One thing is for certain: The amount of added sugars in a baked food will be printed on the package for consumers to come to their own conclusions.

Missing functionality
Removing or reducing sugar affects more than just taste. It provides fuel in yeast-leavened products, affects starch gelatinization that improves shelf life and participates in the Maillard reaction that gives baked foods their color. Sugar also contributes to texture, mouthfeel and even the spread of a cookie as it bakes in an oven.

“Sugar is highly functional in bakery formulations, aside from providing bulk,” said Eric Shinsato, senior project leader, Ingredion, Inc. “It also contributes to sweetness, texture, visual appearance, color development and shelf life in most applications. Replacing the bulk that sugar provides also includes compensating for these other functional properties, which is not always easy to do.”

 

High-potency sweeteners can accommodate the loss of flavor, but they do nothing for the loss of bulk or functionality. Many functional and bulking ingredients can only mimic sugar’s flavor to a point. For further sugar reduction, formulators must implement a systems approach, combining high-potency sweeteners with bulking and/or functional ingredients to replace all that sugar can do.

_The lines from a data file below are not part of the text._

(** An occurrence is replaced and the search goes on after it. *)
Lemma replaceAll_hit x pat' rep t :
  noDollar rep ->
  Js.replaceAll ((x :: pat') ++ t) (x :: pat') rep = rep ++ Js.replaceAll t (x :: pat') rep.
Proof.
  intros Hrep. unfold Js.replaceAll.
  change (Js.replaceAll_from (x :: pat') rep [] 0 ((x :: pat') ++ t))
    with (if Js.startsWith ((x :: pat') ++ t) (x :: pat')
          then Js.getSubstitution (x :: pat') (rev [])
                 (drop (length (x :: pat')) ((x :: pat') ++ t)) rep
               ++ Js.replaceAll_from (x :: pat') rep [x] (length pat') (pat' ++ t)
          else x :: Js.replaceAll_from (x :: pat') rep [x] 0 (pat' ++ t)).
  rewrite startsWith_app, getSubstitution_plain by assumption.
  f_equal. rewrite replaceAll_skip. now apply replaceAll_from_seen.
Qed.

Lemma replaceAll_literal pat' rep s t :
  noDollar rep -> noBrace s ->
  Js.replaceAll (s ++ t) ("{"%char :: pat') rep = s ++ Js.replaceAll t ("{"%char :: pat') rep.
Proof.
  intros Hrep. induction 1 as [|c s Hc _ IH]; [reflexivity|].
  cbn [app]. rewrite replaceAll_copy; [now rewrite IH|assumption|].
  cbn [Js.startsWith]. unfold Js.chr_eqb in *.
  rewrite Ascii.eqb_sym, Hc. reflexivity.
Qed.

Lemma replaceAll_chunks pat' rep (chunks : list (str * str)) :
  noDollar rep ->
  Forall (fun ch => chunkFor ("{"%char :: pat') rep (fst ch) (snd ch)) chunks ->
  Js.replaceAll (concat (map fst chunks)) ("{"%char :: pat') rep = concat (map snd chunks).
Proof.
  intros Hrep. induction 1 as [|[src out] chunks Hch _ IH].
  - reflexivity.
  - cbn [map concat fst snd] in *. inversion Hch as [s Hs|Hsrc|q Hq Hother]; subst.
    + rewrite replaceAll_literal by assumption. now rewrite IH.
    + rewrite replaceAll_hit by assumption. now rewrite IH.
    + cbn [app]. rewrite replaceAll_copy by (apply Hrep || apply Hother).
      rewrite replaceAll_literal by assumption. now rewrite IH.
Qed.

Lemma replaceTemplateVariables_some template config md :
  replaceTemplateVariables template config (Some md)
  = Js.replaceAll
      (Js.replaceAll (replaceTemplateVariables template config None) "{app}" (appText md))
      "{domain}" (domainText md).
Proof. reflexivity. Qed.

Lemma fill_app app ps :
  noDollar app -> literalPieces ps ->
  Js.replaceAll (templateText ps) "{app}" app = filled app "{domain}" ps.
Proof.
  intros Happ Hps. unfold templateText, filled.
  pose proof (replaceAll_chunks "app}" app
                (map (fun p => (pieceValue "{app}" "{domain}" p,
                                pieceValue app "{domain}" p)) ps) Happ) as Hch.
  rewrite !List.map_map in Hch. cbn [fst snd] in Hch. apply Hch.
  apply Forall_map. eapply List.Forall_impl; [|exact Hps].
  intros [s| |] Hp; cbn [fst snd pieceValue].
  - now constructor.
  - apply chunk_hit.
  - apply (chunk_other _ _ "domain}"); [repeat constructor|reflexivity].
Qed.

Lemma fill_domain app dom ps :
  noDollar dom -> noBrace app -> literalPieces ps ->
  Js.replaceAll (filled app "{domain}" ps) "{domain}" dom = filled app dom ps.
Proof.
  intros Hdom Happ Hps. unfold filled.
  pose proof (replaceAll_chunks "domain}" dom
                (map (fun p => (pieceValue app "{domain}" p,
                                pieceValue app dom p)) ps) Hdom) as Hch.
  rewrite !List.map_map in Hch. cbn [fst snd] in Hch. apply Hch.
  apply Forall_map. eapply List.Forall_impl; [|exact Hps].
  intros [s| |] Hp; cbn [fst snd pieceValue].
  - now constructor.
  - now constructor.
  - apply chunk_hit.
Qed.

(** C6, as the code has it.  Take a template that, once the path
    variables are replaced, consists of text without braces and of the
    placeholders {app} and {domain}.  When metadata is supplied, every
    {app} becomes the sanitized application name, or Unknown when that
    field is missing or empty, and every {domain} the sanitized domain,
    or General when that field is missing or empty (for values free of
    braces and dollar signs).  When no metadata is supplied at all, the
    two placeholders are left in the result as they are. *)
Theorem replaceTemplateVariables_metadata (template : str) (config : FlowSquireConfig)
    (ps : list Piece) :
  replaceTemplateVariables template config None = templateText ps ->
  literalPieces ps ->
  (forall md : Metadata,
      noBrace (appText md) -> noDollar (appText md) -> noDollar (domainText md) ->
      replaceTemplateVariables template config (Some md)
      = filled (appText md) (domainText md) ps)
  /\ replaceTemplateVariables template config None = filled "{app}" "{domain}" ps
  /\ (forall md, truthy (appName md) = None -> appText md = "Unknown")
  /\ (forall md, truthy (domain md) = None -> domainText md = "General")
  /\ (forall md a, truthy (appName md) = Some a -> appText md = sanitizeForPath a)
  /\ (forall md d, truthy (domain md) = Some d -> domainText md = sanitizeForPath d).
Proof.
  intros Hnone Hps. split; [|split; [exact Hnone|]].
  - intros md Hbrace Happ Hdom.
    rewrite replaceTemplateVariables_some, Hnone.
    rewrite fill_app by assumption. now apply fill_domain.
  - unfold appText, domainText.
    repeat split; intros md; intros; now rewrite H.
Qed.

End TemplateFacts.

(** ** The effects of one action on the world *)
Section WorldFacts.
Context `{Host}.

Lemma keeps_refl w : keeps w w.
Proof. unfold keeps. set_solver. Qed.

Lemma keeps_trans w1 w2 w3 : keeps w1 w2 -> keeps w2 w3 -> keeps w1 w3.
Proof. unfold keeps. set_solver. Qed.

Lemma sameUserFiles_refl w : sameUserFiles w w.
Proof. now split. Qed.


Lemma keeps_insert w k st :
  keeps w (Fs.setEntries w (<[k := st]> (entries w))).
Proof. unfold keeps. cbn [entries Fs.setEntries]. rewrite dom_insert_L. set_solver. Qed.


(** *** Directory creation *)

Lemma addDirs_dom chain e : dom e ⊆ dom (Fs.addDirs chain e).
Proof.
  induction chain as [|d chain IH]; cbn [Fs.addDirs foldr]; [set_solver|].
  fold (Fs.addDirs chain e). destruct (Fs.addDirs chain e !! d); [assumption|].
  rewrite dom_insert_L. set_solver.
Qed.

Lemma addDirs_other chain e p : ~ In p chain -> Fs.addDirs chain e !! p = e !! p.
Proof.
  induction chain as [|d chain IH]; cbn [Fs.addDirs foldr]; [reflexivity|].
  fold (Fs.addDirs chain e). intros Hp.
  assert (p <> d) by (intros ->; apply Hp; now left).
  assert (~ In p chain) by (intros Hin; apply Hp; now right).
  destruct (Fs.addDirs chain e !! d); [now apply IH|].
  rewrite lookup_insert_ne by congruence. now apply IH.
Qed.

Lemma mkdir_cases p w :
  (exists e, Fs.mkdir p w = (w, Err e)) \/
  Fs.mkdir p w
  = (Fs.setEntries w (Fs.addDirs (Fs.ancestors (S (length p)) p) (entries w)), Ok tt).
Proof.
  unfold Fs.mkdir.
  destruct (Fs.isFile w p); [left; eauto|].
  destruct (existsb _ _); [left; eauto|]. now right.
Qed.

Lemma mkdir_keeps p w : keeps w (fst (Fs.mkdir p w)).
Proof.
  destruct (mkdir_cases p w) as [[e ->]| ->]; [apply keeps_refl|].
  unfold keeps. cbn [fst entries Fs.setEntries]. apply addDirs_dom.
Qed.

Lemma mkdir_spawned p w : spawned (fst (Fs.mkdir p w)) = spawned w.
Proof. destruct (mkdir_cases p w) as [[e ->]| ->]; reflexivity. Qed.

(** *** Loading the configuration *)

Lemma ancestors_DB_DIR : Fs.ancestors (S (length DB_DIR)) DB_DIR = [DB_DIR].
Proof. reflexivity. Qed.

Lemma dirname_CONFIG_FILE : Path.dirname CONFIG_FILE = DB_DIR.
Proof. reflexivity. Qed.

Lemma DB_DIR_ne_CONFIG_FILE : DB_DIR <> CONFIG_FILE.
Proof. discriminate. Qed.

Lemma lookupPath_DB_DIR w : Fs.lookupPath w DB_DIR = entries w !! DB_DIR.
Proof. reflexivity. Qed.

Lemma lookupPath_CONFIG_FILE w : Fs.lookupPath w CONFIG_FILE = entries w !! CONFIG_FILE.
Proof. reflexivity. Qed.

Lemma ensureDbDir_eq w : ensureDbDir w = (withDbDir w, Ok tt).
Proof.
  unfold ensureDbDir, try_catch, withDbDir.
  destruct (mkdir_cases DB_DIR w) as [[e He]|He].
  - rewrite He. unfold Fs.mkdir in He. rewrite ancestors_DB_DIR in He.
    cbn [existsb] in He. rewrite orb_false_r in He.
    destruct (Fs.isFile w DB_DIR); [reflexivity|discriminate].
  - rewrite He. unfold Fs.mkdir in He. rewrite ancestors_DB_DIR in *.
    cbn [existsb] in He. rewrite orb_false_r in He.
    destruct (Fs.isFile w DB_DIR); [discriminate|reflexivity].
Qed.

Lemma withDbDir_keeps w : keeps w (withDbDir w).
Proof.
  unfold withDbDir. destruct (Fs.isFile w DB_DIR); [apply keeps_refl|].
  unfold keeps. cbn [entries Fs.setEntries]. apply addDirs_dom.
Qed.

Lemma withDbDir_same w : sameUserFiles w (withDbDir w).
Proof.
  unfold withDbDir. destruct (Fs.isFile w DB_DIR); [apply sameUserFiles_refl|].
  split; [reflexivity|]. intros p Hd _. cbn [entries Fs.setEntries].
  apply addDirs_other. intros [E|[]]. congruence.
Qed.

Lemma withDbDir_usable w :
  configUsable w ->
  Fs.isDir (withDbDir w) DB_DIR = true /\ Fs.isDir (withDbDir w) CONFIG_FILE = false.
Proof.
  intros [Hfile Hdir]. unfold withDbDir. rewrite Hfile.
  unfold Fs.isDir, Fs.isFile in *.
  rewrite lookupPath_DB_DIR, lookupPath_CONFIG_FILE in *.
  cbn [entries Fs.setEntries Fs.addDirs foldr].
  destruct (entries w !! DB_DIR) as [st|] eqn:Hst.
  - rewrite Hst. destruct (isDirectory st); [now split|discriminate].
  - rewrite lookup_insert_eq, lookup_insert_ne by apply DB_DIR_ne_CONFIG_FILE.
    now split.
Qed.

Lemma writeConfigFile_cases c w :
  (exists e, writeConfigFile c w = (w, Err e)) \/
  (Fs.isDir w DB_DIR = true /\ Fs.isDir w CONFIG_FILE = false /\
   writeConfigFile c w
   = ({| entries := <[CONFIG_FILE := Fs.fileStats (jsonLength c)]> (entries w);
         configDocument := Some (documentOf c);
         spawned := spawned w |}, Ok tt)).
Proof.
  unfold writeConfigFile. rewrite dirname_CONFIG_FILE.
  destruct (Fs.isDir w DB_DIR); [|left; eauto].
  destruct (Fs.isDir w CONFIG_FILE); [left; eauto|]. right. now repeat split.
Qed.

Lemma writeConfigFile_keeps c w : keeps w (fst (writeConfigFile c w)).
Proof.
  destruct (writeConfigFile_cases c w) as [[e ->]|(_ & _ & ->)]; [apply keeps_refl|].
  unfold keeps. cbn [fst entries]. rewrite dom_insert_L. set_solver.
Qed.

Lemma writeConfigFile_same c w : sameUserFiles w (fst (writeConfigFile c w)).
Proof.
  destruct (writeConfigFile_cases c w) as [[e ->]|(_ & _ & ->)];
    [apply sameUserFiles_refl|].
  split; [reflexivity|]. intros p _ Hc. cbn [fst entries].
  now rewrite lookup_insert_ne by congruence.
Qed.

Lemma readConfigFile_world w : fst (readConfigFile w) = w.
Proof.
  unfold readConfigFile. destruct (Fs.isFile w CONFIG_FILE); [|reflexivity].
  destruct (configDocument w); reflexivity.
Qed.

Lemma loadConfig_cases w :
  (exists d, loadConfig w = (withDbDir w, Ok (mergeWithDefaults d))) \/
  loadConfig w
  = (fst (writeConfigFile DEFAULT_CONFIG (withDbDir (withDbDir w))),
     match snd (writeConfigFile DEFAULT_CONFIG (withDbDir (withDbDir w))) with
     | Ok _ => Ok DEFAULT_CONFIG
     | Err e => Err e
     end).
Proof.
  unfold loadConfig, bind, try_catch, saveConfig, bind. rewrite ensureDbDir_eq.
  pose proof (readConfigFile_world (withDbDir w)) as Hw.
  destruct (readConfigFile (withDbDir w)) as [w1 [d|e]]; cbn [fst] in Hw; subst w1.
  - left. exists d. reflexivity.
  - right. rewrite ensureDbDir_eq.
    destruct (writeConfigFile _ _) as [w' [[]|e']]; reflexivity.
Qed.

Lemma loadConfig_keeps w : keeps w (fst (loadConfig w)).
Proof.
  destruct (loadConfig_cases w) as [[d ->]| ->]; cbn [fst].
  - apply withDbDir_keeps.
  - eapply keeps_trans; [apply withDbDir_keeps|].
    eapply keeps_trans; [apply withDbDir_keeps|]. apply writeConfigFile_keeps.
Qed.


Lemma isDir_not_isFile w p : Fs.isDir w p = true -> Fs.isFile w p = false.
Proof.
  unfold Fs.isDir, Fs.isFile. destruct (Fs.lookupPath w p) as [st|]; [|reflexivity].
  now intros ->.
Qed.




End WorldFacts.

(** ** One action *)
Section ActionFacts.
Context `{Host}.


Lemma ensureDestinationDir_keeps action dryRun destinationPath w :
  keeps w (fst (ensureDestinationDir action dryRun destinationPath w)).
Proof.
  unfold ensureDestinationDir.
  destruct (_ && _); [|apply keeps_refl].
  unfold try_catch.
  pose proof (mkdir_keeps (Path.dirname destinationPath) w) as Hk.
  destruct (Fs.mkdir _ w) as [w1 [[]|e]]; cbn [fst] in *; [assumption|].
  destruct (Js.str_eqb (code e) "EEXIST"); assumption.
Qed.

Lemma performAction_dry action sourcePath destinationPath w :
  performAction action sourcePath destinationPath true w = (w, Ok tt).
Proof. reflexivity. Qed.

Lemma rename_cases a b w :
  (exists e, Fs.rename a b w = (w, Err e)) \/
  (exists st, Fs.rename a b w
              = (Fs.setEntries w (<[b := st]> (delete a (entries w))), Ok tt)).
Proof.
  unfold Fs.rename. destruct (entries w !! a) as [st|]; [|left; eauto].
  destruct (negb _); [left; eauto|].
  destruct (_ && _); [left; eauto|].
  destruct (_ && _); [left; eauto|]. right. eauto.
Qed.

Lemma copyFile_cases a b w :
  (exists e, Fs.copyFile a b w = (w, Err e)) \/
  (exists st, Fs.copyFile a b w = (Fs.setEntries w (<[b := st]> (entries w)), Ok tt)).
Proof.
  unfold Fs.copyFile. destruct (Fs.lookupPath w a) as [st|]; [|left; eauto].
  destruct (isDirectory st); [left; eauto|].
  destruct (negb _); [left; eauto|].
  destruct (Fs.isDir w b); [left; eauto|]. right. eauto.
Qed.

Lemma compressPdf_cases a b q w :
  (exists e w', compressPdf a b q w = (w', Err e) /\ entries w' = entries w) \/
  (exists w', compressPdf a b q w = (w', Ok tt) /\ b ∈ dom (entries w')).
Proof.
  destruct (Fs.exists_ w a) eqn:Hex.
  - rewrite compressPdf_present_source by assumption. unfold runGhostscript.
    destruct (ghostscript _ _ _) as [msg|exitCode errorOutput n].
    + left. eexists _, _. split; reflexivity.
    + destruct (bool_decide _).
      * right. eexists. split; [reflexivity|]. cbn [entries].
        rewrite dom_insert_L. set_solver.
      * left. eexists _, _. split; reflexivity.
  - rewrite compressPdf_missing_source by assumption.
    left. eexists _, _. split; reflexivity.
Qed.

“When you’re trying to replace the amount of sugar in a product, you need to achieve parity,” said Jon Peters, president, Beneo, Inc. “That is, every ingredient in a bakery product is there for a reason, such as taste, texture, body, mouthfeel and flavor. Therefore, an issue can become how to replace sugar with an ingredient or combination of ingredients that will achieve that parity yet provide the healthier attributes that consumers are seeking.”

These healthier attributes range from a label-friendly ingredient to others that deliver their own desirable nutritious attributes.